Because of this, a fair bit of the news I read is via Yahoo's aggregators.

------
jalammar
With Twitter’s repositioning as “real-time search”, and search becoming a two-
dog race, both Google and MS must be salivating to buy Twitter. I wouldn’t be
surprised if either of them laid down 1+ Billion to get ahead under these
circumstances.

------
ErrantX
> Microsoft does not enter a market unless it’s important, huge and on the way
> to becoming even bigger.

Wait?
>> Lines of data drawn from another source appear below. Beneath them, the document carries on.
Lemma wp_send_window_update bout r s length w :
  r ≠ SAbandon → lookup_stream w r = Some s → bev_live w bout →
  wp (send_window_update bout r length)
     (λ _ w', stays w w' ∧ ∃ s', lookup_stream w' r = Some s' ∧
        s_recv_window s' = (if length =? 0 then s_recv_window s
                            else Z.max MAX_STREAM_WINDOW_SIZE (s_recv_window s)) ∧
        s_send_window s' = s_send_window s) w.
Proof.
  intros Hr E L. unfold send_window_update. destruct (length =? 0) eqn:El; b2p.
  - eapply wp_seq; [by apply wp_get_send_flags|].
    intros f w1 (-> & S1 & E1 & _). case_if.
    + wp_st E1. eapply wp_mono.
      { apply wp_send_win_update. by eapply bev_live_stays. }
      intros u2 w2 Hf. split; [etransitivity; [done|exact (sent_frame_stays _ _ _ _ Hf)]|].
      rewrite (sent_frame_streams _ _ _ _ r Hf), E1. by eexists.
    + wps. split; [done|]. by eexists.
  - wp_st E.
    destruct (s_recv_window s <? MAX_STREAM_WINDOW_SIZE) eqn:Ew; b2p; case_if; try lia; wps.
    + eapply wp_mono; [by apply wp_get_send_flags|].
      intros f w1 (-> & S1 & E1 & _). wps. wp_ust E1.
      set (s2 := set_s_recv_window _ _).
      assert (stays w1 (with_stream r s2 w1)) as S2.
      { eapply stays_with_stream; [done|exact E1|done|]. unfold stream_ok, s2; simpl.
        unfold MAX_STREAM_WINDOW_SIZE. lia. }
      eapply wp_mono.
      { apply wp_send_win_update. eapply bev_live_stays; [exact S2|]. by eapply bev_live_stays. }
      intros u3 w3 Hf. split.
      { etransitivity; [exact S1|]. etransitivity; [exact S2|]. exact (sent_frame_stays _ _ _ _ Hf). }
      rewrite (sent_frame_streams _ _ _ _ r Hf).
      exists s2. split; [by eapply lookup_with_stream|]. unfold s2; simpl. split; [lia|done].
    + split; [done|]. exists s. split; [done|]. split; [lia|done].
Qed.

(** ** Deleting a client *)

(** What is gone after [del_proxy_client_by_stream_id]. *)
Record deleted (sid : Z) (w w' : world) : Prop := {
  d_ok : mux_ok w';
  d_all_stream : w_all_stream w' = delete sid (w_all_stream w);
  d_all_pc : w_all_pc w' = delete sid (w_all_pc w);
  d_connect : w_connect_bev w' = w_connect_bev w;
  d_main : w_main_stream w' = w_main_stream w;
  d_cur : w_cur w' = w_cur w;
  d_pcs : ∀ p pc, w_pcs w' !! p = Some pc → w_pcs w !! p = Some pc;
  d_gone : ∀ p, w_all_pc w !! sid = Some p → w_pcs w' !! p = None;
  d_out : ∀ b, w_connect_bev w = Some b → w_bevs w' !! b = w_bevs w !! b;
}.

Lemma mux_ok_del_stream_only w sid :
  mux_ok w → w_all_pc w !! sid = None →
  deleted sid w (set_w_all_stream (delete sid (w_all_stream w)) w).
Proof.
  intros Ok Hn. constructor; try done; simpl.
  - constructor; simpl.
    + intros p pc E. destruct (ok_pc _ Ok _ _ E). by constructor.
    + apply (ok_inj _ Ok).
    + intros id p Hin. destruct (ok_all_pc _ Ok _ _ Hin) as (Hs & Hp).
      split; [|done]. rewrite lookup_delete_ne; [done|]. congruence.
    + intros id r Hin. apply lookup_delete_Some in Hin as [_ Hin]. by apply (ok_all_stream _ Ok).
    + apply (ok_main _ Ok).
    + apply (ok_connect _ Ok).
    + apply (ok_fresh_pc _ Ok).
    + apply (ok_fresh_bev _ Ok).
    + apply (ok_session _ Ok).
  - symmetry. by apply delete_id.
  - by rewrite Hn.
Qed.

(** The state once the client [p] of [sid] is unlinked and freed. *)
Definition without_pc (sid : Z) (p : positive) (pc : proxy_client) (w : world) : world :=
  set_w_pcs (delete p (w_pcs w))
    (set_w_bevs (match pc_local_bev pc with Some b => delete b (w_bevs w) | None => w_bevs w end)
      (set_w_all_pc (delete sid (w_all_pc w))
        (set_w_all_stream (delete sid (w_all_stream w)) w))).

Lemma without_pc_ok w sid p pc :
  mux_ok w → w_all_pc w !! sid = Some p → w_pcs w !! p = Some pc → pc_stream_id pc = sid →
  deleted sid w (without_pc sid p pc w).
Proof.
  intros Ok Hin Ep Hid. pose proof (ok_pc _ Ok _ _ Ep) as Hpc.
  assert (∀ b, is_Some (w_bevs w !! b) → pc_local_bev pc ≠ Some b →
    w_bevs (without_pc sid p pc w) !! b = w_bevs w !! b) as Hkeep.
  { intros b _ Hne. simpl. destruct (pc_local_bev pc) as [c|]; [|done].
    apply lookup_delete_ne. congruence. }
  assert (∀ b x, w_bevs (without_pc sid p pc w) !! b = Some x → w_bevs w !! b = Some x) as Hsub.
  { intros b x. simpl. destruct (pc_local_bev pc); [|done]. by intros [_ ?]%lookup_delete_Some. }
  assert (∀ b, w_connect_bev w = Some b →
    w_bevs (without_pc sid p pc w) !! b = w_bevs w !! b) as Hconn.
  { intros b Hb. apply Hkeep; [by apply (ok_connect _ Ok)|]. intros Hl.
    by destruct (pc_ok_local _ _ _ Hpc _ Hl). }
  constructor; try done.
  - constructor.
    + simpl. intros q x [Hne E]%lookup_delete_Some. destruct (ok_pc _ Ok _ _ E) as [? ? Ht ? Hl].
      constructor; simpl; try done.
      * rewrite lookup_delete_ne; [done|]. intros ->. congruence.
      * intros b Hb. destruct (Hl b Hb) as [Hlv ?]. split; [|done].
        assert (w_bevs (without_pc sid p pc w) !! b = w_bevs w !! b) as Hk.
        { apply Hkeep; [done|]. intros Hb2. apply Hne. symmetry. by eapply (ok_inj _ Ok). }
        simpl in Hk. by rewrite Hk.
    + simpl. intros q1 q2 x y b [_ E1]%lookup_delete_Some [_ E2]%lookup_delete_Some.
      by eapply (ok_inj _ Ok).
    + simpl. intros id q [Hne E]%lookup_delete_Some.
      destruct (ok_all_pc _ Ok _ _ E) as (Hs & x & Ex & Hx). split.
      * by rewrite lookup_delete_ne.
      * exists x. split; [|done]. rewrite lookup_delete_ne; [done|]. intros ->.
        apply Hne. congruence.
    + simpl. intros id r [Hne E]%lookup_delete_Some. destruct (ok_all_stream _ Ok _ _ E) as [Hr Hc].
      split; [done|]. destruct Hc as [?|(q & -> & Hq)]; [by left|]. right. exists q.
      by rewrite lookup_delete_ne.
    + apply (ok_main _ Ok).
    + intros b Hb. rewrite (Hconn b Hb). by apply (ok_connect _ Ok).
    + simpl. intros q x [_ E]%lookup_delete_Some. by eapply (ok_fresh_pc _ Ok).
    + intros q x E. apply Hsub in E. by eapply (ok_fresh_bev _ Ok).
    + apply (ok_session _ Ok).
  - simpl. by intros q x [_ ?]%lookup_delete_Some.
  - intros q Hq. assert (q = p) as -> by congruence. simpl. apply lookup_delete_eq.
Qed.

Lemma wp_del_proxy_client_by_stream_id sid w :
  mux_ok w → sid ≠ 0 → wp (del_proxy_client_by_stream_id sid) (λ _ w', deleted sid w w') w.
Proof.
  intros Ok Hsid. unfold del_proxy_client_by_stream_id, get_proxy_client, del_stream.
  rewrite (proj2 (Z.eqb_neq _ _) Hsid). wps. simpl.
  destruct (w_all_pc w !! sid) as [p|] eqn:Hin; wps; [|by apply mux_ok_del_stream_only].
  destruct (ok_all_pc _ Ok _ _ Hin) as (_ & pc & Ep & Hid).
  unfold del_proxy_client. wp_pc Ep. simpl.
  rewrite bool_decide_false by (intros E; by rewrite E in Hin). wps.
  unfold free_proxy_client. wp_pc Ep.
  pose proof (without_pc_ok w sid p pc Ok Hin Ep Hid) as Hd. rewrite Hid.
  destruct (pc_local_bev pc) as [b|] eqn:El; wps.
  - destruct (pc_ok_local _ _ _ (ok_pc _ Ok _ _ Ep) b El) as [[x Ex] _].
    unfold bufferevent_free. wp_bev Ex.
    unfold without_pc in Hd. rewrite El in Hd. exact Hd.
  - unfold without_pc in Hd. rewrite El in Hd. exact Hd.
Qed.

(** ** Registered streams *)

Definition registered (w : world) (r : sref) (s : tmux_stream) : Prop :=
  w_all_stream w !! s_id s = Some r ∧ lookup_stream w r = Some s.

Lemma registered_by_id w id r :
  mux_ok w → w_all_stream w !! id = Some r → ∃ s, registered w r s ∧ s_id s = id.
Proof.
  intros Ok Hin. destruct (ok_all_stream _ Ok _ _ Hin) as [_ [[-> Hid]|(p & -> & Hp)]].
  - exists (w_main_stream w). by rewrite <- Hid in Hin.
  - destruct (ok_all_pc _ Ok _ _ Hp) as (_ & pc & Ep & Hpid).
    pose proof (pc_ok_id _ _ _ (ok_pc _ Ok _ _ Ep)) as Hs. exists (pc_stream pc).
    split; [|congruence]. split; [by rewrite Hs, Hpid|]. simpl. by rewrite Ep.
Qed.

Lemma registered_main_or_client w r s :
  mux_ok w → registered w r s → r ≠ SAbandon ∧ s_id s ≠ 0.
Proof.
  intros Ok [Hin _]. destruct (ok_all_stream _ Ok _ _ Hin) as [Hr [[-> _]|(p & -> & _)]];
    (split; [done|lia]).
Qed.

Lemma registered_stays w w' r s s' :
  stays w w' → registered w r s → lookup_stream w' r = Some s' → registered w' r s'.
Proof.
  intros S [Hin E] E'. split; [|done]. destruct (stays_lookup _ _ _ _ S E) as (s2 & E2 & Hid).
  assert (s2 = s') as -> by congruence. rewrite Hid. destruct S as [K _].
  by rewrite (k_all_stream _ _ K).
Qed.

Lemma registered_stream_ok w r s : mux_ok w → registered w r s → stream_ok s.
Proof.
  intros Ok [Hin E]. destruct (mux_ok_windows _ Ok) as [Wm Wp].
  destruct (ok_all_stream _ Ok _ _ Hin) as [_ [[-> _]|(p & -> & _)]]; simpl in E.
  - by injection E as <-.
  - destruct (w_pcs w !! p) as [pc|] eqn:Ep; [|done]. injection E as <-. eauto.
Qed.

Lemma connect_live w : mux_ok w → bev_live w (w_connect_bev w).
Proof. intros Ok b Hb. by apply (ok_connect _ Ok). Qed.

(** ** Received flags *)

Definition after_flags (r : sref) (s : tmux_stream) (flags : Z) (ok : bool) (w w' : world) : Prop :=
  match flags_next flags (s_state s) with
  | None => ok = false ∧ w' = w
  | Some (st, false, _) => ok = true ∧ state_set r st s w w'
  | Some (st, true, _) => ok = true ∧ ∃ w1, state_set r st s w w1 ∧ deleted (s_id s) w1 w'
  end.

Lemma wp_process_flags flags r s w :
  mux_ok w → registered w r s →
  wp (process_flags flags r) (λ ok w', mux_ok w' ∧ after_flags r s flags ok w w') w.
Proof.
  intros Ok Hreg. destruct (registered_main_or_client _ _ _ Ok Hreg) as [Hr Hid].
  pose proof Hreg as [_ E]. unfold process_flags, after_flags. wp_st E.
  destruct (flags_next flags (s_state s)) as [[[st close] early]|]; wps; [|done].
  wp_ust E. set (w1 := with_stream r _ w).
  pose proof (state_set_with r st s w Hr E) as Hs. fold w1 in Hs.
  assert (mux_ok w1) as Ok1 by (destruct Hs; by eapply mux_ok_stays).
  destruct close; wps; [|done].
  eapply wp_mono; [by apply wp_del_proxy_client_by_stream_id|].
  intros u w2 Hd. wps. split; [apply Hd|]. eauto.
Qed.

(** ** Closing *)

Lemma wp_tmux_stream_close bout r s w :
  mux_ok w → registered w r s → bev_live w bout →
  wp (tmux_stream_close bout r) (λ rc w', mux_ok w' ∧ w_connect_bev w' = w_connect_bev w ∧
     match close_next (s_state s) with
     | None => rc = 0 ∧ w' = w
     | Some (st, false) => rc = 1 ∧ stays w w' ∧ lookup_stream w' r = Some (set_s_state st s)
     | Some (st, true) => rc = 0 ∧ w_all_stream w' !! s_id s = None
     end) w.
Proof.
  intros Ok Hreg L. destruct (registered_main_or_client _ _ _ Ok Hreg) as [Hr Hid].
  pose proof Hreg as [_ E]. unfold tmux_stream_close. wp_st E.
  destruct (close_next (s_state s)) as [[st close]|] eqn:Ec; wps; [|done].
  wp_ust E.
  destruct (state_set_with r st s w Hr E) as (S1 & E1 & _). set (w1 := with_stream r _ w) in *.
  eapply wp_mono; [by apply (wp_get_send_flags r _ w1 Hr E1)|].
  intros f w2 (_ & S2 & E2 & _). wps.
  assert (state_after_send st = st) as Hst.
  { revert Ec. destruct (s_state s); simpl; intros [= <- <-]; done. }
  simpl in E2. rewrite Hst in E2.
  eapply wp_mono.
  { apply wp_send_win_update. eapply bev_live_stays; [exact S2|]. by eapply bev_live_stays. }
  intros u w3 Hf. pose proof (sent_frame_streams _ _ _ _ r Hf) as E3. rewrite E2 in E3.
  assert (stays w w3) as S3.
  { etransitivity; [exact S1|]. etransitivity; [exact S2|exact (sent_frame_stays _ _ _ _ Hf)]. }
  assert (mux_ok w3) as Ok3 by by eapply mux_ok_stays.
  destruct close; simpl; wps.
  - eapply wp_mono; [by apply wp_del_proxy_client_by_stream_id|].
    intros u4 w4 Hd. wps. split_and!; [apply Hd| |done|].
    + rewrite (d_connect _ _ _ Hd). apply S3.
    + rewrite (d_all_stream _ _ _ Hd). apply lookup_delete_eq.
  - split; [done|]. split; [apply S3|]. split; [done|]. split; [done|]. by destruct s.
Qed.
So they've only just entered the search market? hmmm.

Ramblings methinks.

------
Ardit20
"Chapter three will be the two-horse race of Microsoft and Google"

Starts singing - - - I'm so excited.....

Dude, Yahoo search was dying anyway, which is a shame because people like
Yahoo, it's just that they have not been advertising so much. Like google had
the benefit of viral marketing, to counteract it, Yahoo should have
aggressively marketed itself to put its name out there. I mean, people in
Europe probably hardly know of Yahoo compared to Google, which I do not think
is true in the US.

So, in an ideal world I would have liked the Yahoo search brand to be kept,
but the brains behind it to be of microsoft. This way, if played right, there
could be a serious competitor and who knows we may get a 60 - 40 market share,
and in that dream world, the publisher, or the user would hold the power.

As a side note, interesting that although Yahoo stock has gone down around
11%, Microsoft's stock has barely moved, I would have expected it to shoot up.

------
c00p3r
So, there are just Google and Microsoft, and that is very good for Google,
because a good karma matters!

And where is Apple with "the search for rest of us"? =)

------
TweedHeads
Jerry Yang would have never sold out.

Now this newcomer gets greedy, some money exchanging hands under the table and
now Yahoo search is dead.

Carol Bartz? she will be forgotten quickly.